You live near Vogelveh? That name has always made me laugh.. I mean who would name their city "Bird Pain"?

You don't live far from where I lived when I was in Germany. We lived in a small town called Merzalben, near Permassens. I was baptised in Kaiserslautern.
Reply #6 Top

I mean who would name their city "Bird Pain"?

People who had one too many pigeons poop on their car!

Reply #7 Top
Bird Pain


That's funny! I'll look into that. Maybe the base was built on a bird sanctuary, without moving the birds as they poured hot asphalt down for the roads. Yeah, that would result in some serious bird pain alright. But here I go imagining bizarre things again...
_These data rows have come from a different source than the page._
(** What is found by a walk is there, in directories that are there. *)
Lemma walk_real links : forall fs cur todo p, walk links fs false cur todo = Some p -> real fs cur ->
  real fs (removelast p) /\ is_Some (node_at fs p).
Proof.
  induction links as [|links IHl]; intros fs cur todo; revert cur;
    (induction todo as [|c rest IH]; intros cur p E Hc;
      [injection E as <-; split; [by eapply real_prefix, removelast_prefix|];
       destruct cur as [|a cur]; [by eexists|exists Dir; by apply Hc]|]);
    cbn in E; destruct (dot c) eqn:Ed; try (by apply (IH cur));
    (destruct (String.eqb_spec c ".."); [apply (IH (removelast cur)); eauto using real_prefix, removelast_prefix|]);
    destruct (fs !! (cur ++ [c])) as [[|content|target]|] eqn:En; try discriminate E; try (destruct rest; discriminate E);
    try (apply (IH (cur ++ [c])); [exact E|by apply real_snoc]);
    try (destruct rest; [|discriminate E]; injection E as <-; rewrite removelast_last; split; [exact Hc|];
         rewrite node_at_ne by (by destruct cur); rewrite En; by eexists).
  destruct (is_empty target); [discriminate|]. apply (IHl fs _ _ p E). destruct (absolute target); [apply real_nil|exact Hc].
Qed.

(** A path in directories that are there is found, or can be created. *)
Lemma walk_there links fs mo l : forall cur, Forall plain l -> real fs (removelast (cur ++ l)) ->
  (l <> [] -> match fs !! (cur ++ l) with Some (Link _) => False | Some _ => True | None => mo = true end) ->
  walk links fs mo cur l = Some (cur ++ l).
Proof.
  induction l as [|c l IH]; intros cur Hp Hr Hn; [rewrite app_nil_r; by destruct links|].
  apply Forall_cons in Hp as [Hc Hp]. rewrite walk_cons by exact Hc. rewrite (app_one cur l c) in *.
  destruct l as [|c' l].
  - rewrite app_nil_r in *. specialize (Hn ltac:(done)).
    destruct (fs !! (cur ++ [c])) as [[|content|t]|]; [by destruct links|done|done|by rewrite Hn].
  - rewrite (Hr (cur ++ [c])); [|rewrite removelast_app by done; by eexists|by destruct cur].
    apply IH; [exact Hp|exact Hr|intros _; apply Hn; done].
Qed.

Lemma pieces_display p : p <> [] -> Forall plain p -> pieces (display p) = ""%string :: p.
Proof.
  intros Hne Hp. unfold display, path_text, pieces. rewrite append_cons, append_nil_l. rewrite (split_on_app "/"%char "" (join "/" p) eq_refl : split_on _ (String "/" _) = _). f_equal.
  apply split_on_join; [exact Hne|]. eapply List.Forall_impl; [|exact Hp]. by intros c (_ & _ & ?).
Qed.
(** The text of a resolved path leads to it. *)
Lemma canonicalize_display fs here p : p <> [] -> Forall plain p ->
  canonicalize fs here (display p) = walk MAX_LINKS fs false [] p.
Proof.
  intros Hne Hp. unfold canonicalize. rewrite (pieces_display p Hne Hp), walk_empty.
  unfold display, path_text. rewrite append_cons. cbn [is_empty]. replace (absolute _) with true; [done|].
  unfold absolute. symmetry. apply starts_with_spec. eexists. by rewrite append_cons, append_nil_l.
Qed.
End WalkFacts.
Import WalkFacts.

Module AccessFacts.

Lemma link_or_not fs (p : path) : linkless fs p \/ exists l t, l `prefix_of` p /\ fs !! l = Some (Link t).
Proof.
  induction p as [|c p IH] using rev_ind; [left; apply linkless_nil|].
  destruct IH as [IH|(l & t & Hl & Ht)]; [|right; exists l, t; split; [by apply prefix_app_r|done]].
  destruct (fs !! (p ++ [c])) as [[|content|t]|] eqn:E; try (left; apply linkless_snoc; [done|]; intros t' Ht'; congruence).
  right. by exists (p ++ [c]), t.
Qed.

(** The working directory is a real one. *)
Definition env_ok (env : FileEnv) (fs : filesystem) : Prop := real fs (cwd env) /\ Forall plain (cwd env).

Lemma canonicalize_resolved env fs raw p : env_ok env fs -> canonicalize fs (cwd env) raw = Some p ->
  linkless fs p /\ Forall plain p.
Proof.
  intros [H1 H2]. unfold canonicalize. destruct (is_empty raw); [discriminate|]. intros E.
  apply (walk_resolved _ _ _ _ _ _ E); [apply pieces_unslashed|destruct (absolute raw); auto using linkless_nil, real_linkless..].
Qed.

Lemma safe_canonicalize_ok env fs raw p : env_ok env fs -> safe_canonicalize env fs raw = Ok p ->
  is_path_denied env p = false /\ linkless fs p /\ Forall plain p.
Proof.
  intros He. unfold safe_canonicalize. destruct (canonicalize fs (cwd env) raw) as [c|] eqn:Ec; [|discriminate].
  unfold deny_if_protected. destruct (is_path_denied env c) eqn:Ed; [discriminate|]. intros [= <-].
  split; [done|]. by apply (canonicalize_resolved env fs raw).
Qed.

(** What is resolved is there, and is not a link. *)
Lemma canonical_node env fs raw p : env_ok env fs -> safe_canonicalize env fs raw = Ok p ->
  exists n, node_at fs p = Some n /\ forall t, n <> Link t.
Proof.
  intros He Hs. pose proof (safe_canonicalize_ok env fs raw p He Hs) as (_ & Hl & _).
  unfold safe_canonicalize, canonicalize in Hs. destruct (if is_empty raw then _ else _) as [q|] eqn:E; [|discriminate].
  unfold deny_if_protected in Hs. destruct (is_path_denied env q); [discriminate|]. injection Hs as ->.
  destruct (is_empty raw); [discriminate|]. apply walk_real in E as [_ [n Hn]]; [|destruct (absolute raw); [apply real_nil|apply He]].
  exists n. split; [exact Hn|]. intros t ->. destruct p as [|c p]; [discriminate|]. by apply (Hl (c :: p) t).
Qed.

Lemma components_fields raw : Forall (fun c => dot c = false /\ unslashed c) (components raw).
Proof.
  apply List.Forall_forall. intros c [Hin Hc]%retain_in. apply negb_true_iff in Hc. split; [done|].
  pose proof (pieces_unslashed raw) as Hp. rewrite List.Forall_forall in Hp. by apply Hp.
Qed.

Lemma file_name_plain raw c : file_name raw = Some c -> plain c.
Proof.
  unfold file_name. destruct (last (components raw)) as [x|] eqn:El; [|discriminate].
  destruct (String.eqb_spec x ".."); [discriminate|]. intros [= ->].
  pose proof (components_fields raw) as Hf. rewrite List.Forall_forall in Hf.
  destruct (Hf c) as [Hd Hs]; [|by split_and!].
  apply last_Some in El as [l ->]. apply in_app_iff. right. by left.
Qed.

Lemma climb_plain env fs fuel : forall existing tail, Forall plain tail -> Forall plain (snd (climb env fuel fs existing tail)).
Proof.
  induction fuel as [|fuel IH]; intros existing tail Ht; cbn [climb]; destruct (exists_ _ _ _); try done;
    destruct (file_name existing) as [c|] eqn:Ef; try done. apply IH. constructor; [by apply (file_name_plain existing)|done].
Qed.

Lemma dest_ok env fs raw p : env_ok env fs -> safe_resolve_dest env fs raw = Ok p ->
  is_path_denied env p = false /\ Forall plain p.
Proof.
  intros He. unfold safe_resolve_dest. set (expanded := resolve_path env raw).
  pose proof (climb_plain env fs (length (components expanded)) expanded [] (List.Forall_nil _)) as Ht.
  destruct (climb _ _ _ _ _) as [existing tail]. cbn [snd] in Ht.
  destruct (safe_canonicalize env fs existing) as [anc|] eqn:Ea; [|discriminate]. cbn [rbind].
  destruct (safe_canonicalize_ok env fs existing anc He Ea) as (_ & _ & Hp). unfold append_tail.
  destruct (existsb _ tail); [discriminate|]. cbn [rbind]. unfold deny_if_protected.
  destruct (is_path_denied env (anc ++ tail)) eqn:Ed; [discriminate|]. intros [= <-].
  split; [exact Ed|]. by apply Forall_app.
Qed.
End AccessFacts.
Import AccessFacts.

(** ** Properties *)

Module Access.

(** A path the channel writes to is not protected, and writing to it reaches this
    very path and no other, unless a name in it is a symbolic link. *)
Lemma dest_is_confined env fs raw p : env_ok env fs -> safe_resolve_dest env fs raw = Ok p ->
  is_path_denied env p = false /\
  forall q, open_create fs p = Some q -> q = p \/ exists l t, l `prefix_of` p /\ fs !! l = Some (Link t).
Proof.
  intros He Hd. destruct (dest_ok env fs raw p He Hd) as [Hn Hp]. split; [exact Hn|]. intros q Hq.
  destruct (link_or_not fs p) as [Hl|]; [left|by right].
  pose proof (walk_plain MAX_LINKS fs true p [] Hp Hl) as E. unfold open_create in Hq. rewrite Hq in E.
  destruct E as [E|[= E]]; [discriminate|exact E].
Qed.

(** A path the channel reads is not protected, has no symbolic link left in it, and
    opening it reaches this very path: no link leads a read around the deny list. *)
Lemma read_is_confined env fs raw p : env_ok env fs -> safe_canonicalize env fs raw = Ok p ->
  is_path_denied env p = false /\ linkless fs p /\ forall q, open_create fs p = Some q -> q = p.
Proof.
  intros He Hd. destruct (safe_canonicalize_ok env fs raw p He Hd) as (Hn & Hl & Hp). split; [exact Hn|]. split; [exact Hl|].
  intros q Hq. pose proof (walk_plain MAX_LINKS fs true p [] Hp Hl) as E. unfold open_create in Hq. rewrite Hq in E.
  destruct E as [E|[= E]]; [discriminate|exact E].
Qed.
End Access.

(** ** Witnesses and examples *)

Module AccessExamples.

Definition demo_env : FileEnv :=
  {| cwd := []; default_file_home := "/home/u"; home_dir := Some ["home"; "u"]%string; io_text := fun _ => "error"%string |}.
Definition key : list byte := as_bytes "PRIVATE KEY".
Definition demo_fs : filesystem :=
  list_to_map [(["home"], Dir); (["home"; "u"], Dir); (["home"; "u"; ".ssh"], Dir); (["home"; "u"; ".ssh"; "id"], File key);
               (["home"; "u"; "notes"], File (as_bytes "hello")); (["home"; "u"; "link"], Link ".ssh/id");
               (["home"; "u"; "dangling"], Link ".ssh/authorized_keys"); (["home"; "u"; "d"], Dir)]%string.

Lemma env_demo : env_ok demo_env demo_fs.
Proof. split; [apply real_nil|constructor]. Qed.

Lemma read_is_confined_witness :
  safe_canonicalize demo_env demo_fs "/home/./u/../u/notes" = Ok ["home"; "u"; "notes"]%string /\
  is_path_denied demo_env ["home"; "u"; "notes"]%string = false.
Proof.
  assert (E : safe_canonicalize demo_env demo_fs "/home/./u/../u/notes" = Ok ["home"; "u"; "notes"]%string) by (vm_compute; reflexivity).
  split; [exact E|]. exact (proj1 (Access.read_is_confined demo_env demo_fs _ _ env_demo E)).
Defined.

Lemma dest_is_confined_witness :
  safe_resolve_dest demo_env demo_fs "~/d/new/file" = Ok ["home"; "u"; "d"; "new"; "file"]%string /\
  is_path_denied demo_env ["home"; "u"; "d"; "new"; "file"]%string = false.
Proof.
  assert (E : safe_resolve_dest demo_env demo_fs "~/d/new/file" = Ok ["home"; "u"; "d"; "new"; "file"]%string) by (vm_compute; reflexivity).
  split; [exact E|]. exact (proj1 (Access.dest_is_confined demo_env demo_fs _ _ env_demo E)).
Defined.

(** What the link is worth when read, and when written with a slash at the end or
    before its target exists. *)
Example link_is_refused :
  is_ok (safe_canonicalize demo_env demo_fs "/home/u/link") = false /\ is_ok (safe_resolve_dest demo_env demo_fs "~/link") = false.
Proof. split; vm_compute; reflexivity. Qed.

Example trailing_slash_reaches_key :
  safe_resolve_dest demo_env demo_fs "~/link/" = Ok ["home"; "u"; "link"]%string /\
  open_create demo_fs ["home"; "u"; "link"]%string = Some ["home"; "u"; ".ssh"; "id"]%string.
Proof. split; vm_compute; reflexivity. Qed.

Example dangling_link_reaches_protected :
  safe_resolve_dest demo_env demo_fs "~/dangling" = Ok ["home"; "u"; "dangling"]%string /\
  open_create demo_fs ["home"; "u"; "dangling"]%string = Some ["home"; "u"; ".ssh"; "authorized_keys"]%string.
Proof. split; vm_compute; reflexivity. Qed.
End AccessExamples.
You don't live far from where I lived when I was in Germany. We lived in a small town called Merzalben, near Permassens. I was baptised in Kaiserslautern.


That's amazing. What a small world it is for military folks. Our ward meets at the Kaiserslautern chapel. So every week I see the font that you were baptized in, Para Ted2k. Maybe I teach Primary in the same classes where you spent your youth in Primary!
Reply #8 Top
That's amazing. What a small world it is for military folks. Our ward meets at the Kaiserslautern chapel. So every week I see the font that you were baptized in, Para Ted2k. Maybe I teach Primary in the same classes where you spent your youth in Primary!


Well, we went to church on Permassens base, but since it was an on post chapel, there was no baptismal font. Me and a the other 8 year old Army and Tech Brats (along with our families, of course), had to go to the Stake Center for the baptism. If that is the same Stake Center they had in 1971, then yup, I've been in that font! ;~D There were a few who wanted to wait until they got back to the US. Some of the Senior Primary kids had them convinced they were going to be baptised in the Rhien River. ;~D

It is a small church! ;~D
Reply #9 Top
"I'm from Holland! Ishn't daht VEERD?!"---Goldmember, Austin Powers' "Goldmember"
Reply #10 Top
For me, being able to speak a vaariety of wuropean languages (German,French,Italian, Spanish, and Russian...) I always found French and Russian to be the hardest...it took me the longest to learn French...and the russian alphabet was a pain in my but, german and italian were by far the easier languages...
Reply #11 Top
Many years ago, Bloom County cartoonist Berke Breathed made the observation in his strip that anything said in French automatically sounds romantic. He underscored the point by having a bum cause a woman to swoon with the line "Votre lober d'oreilles sont commes les tetes de poissons" (your earlobes resemble fishheads").

It was classic, I tells ya! I STILL use that line!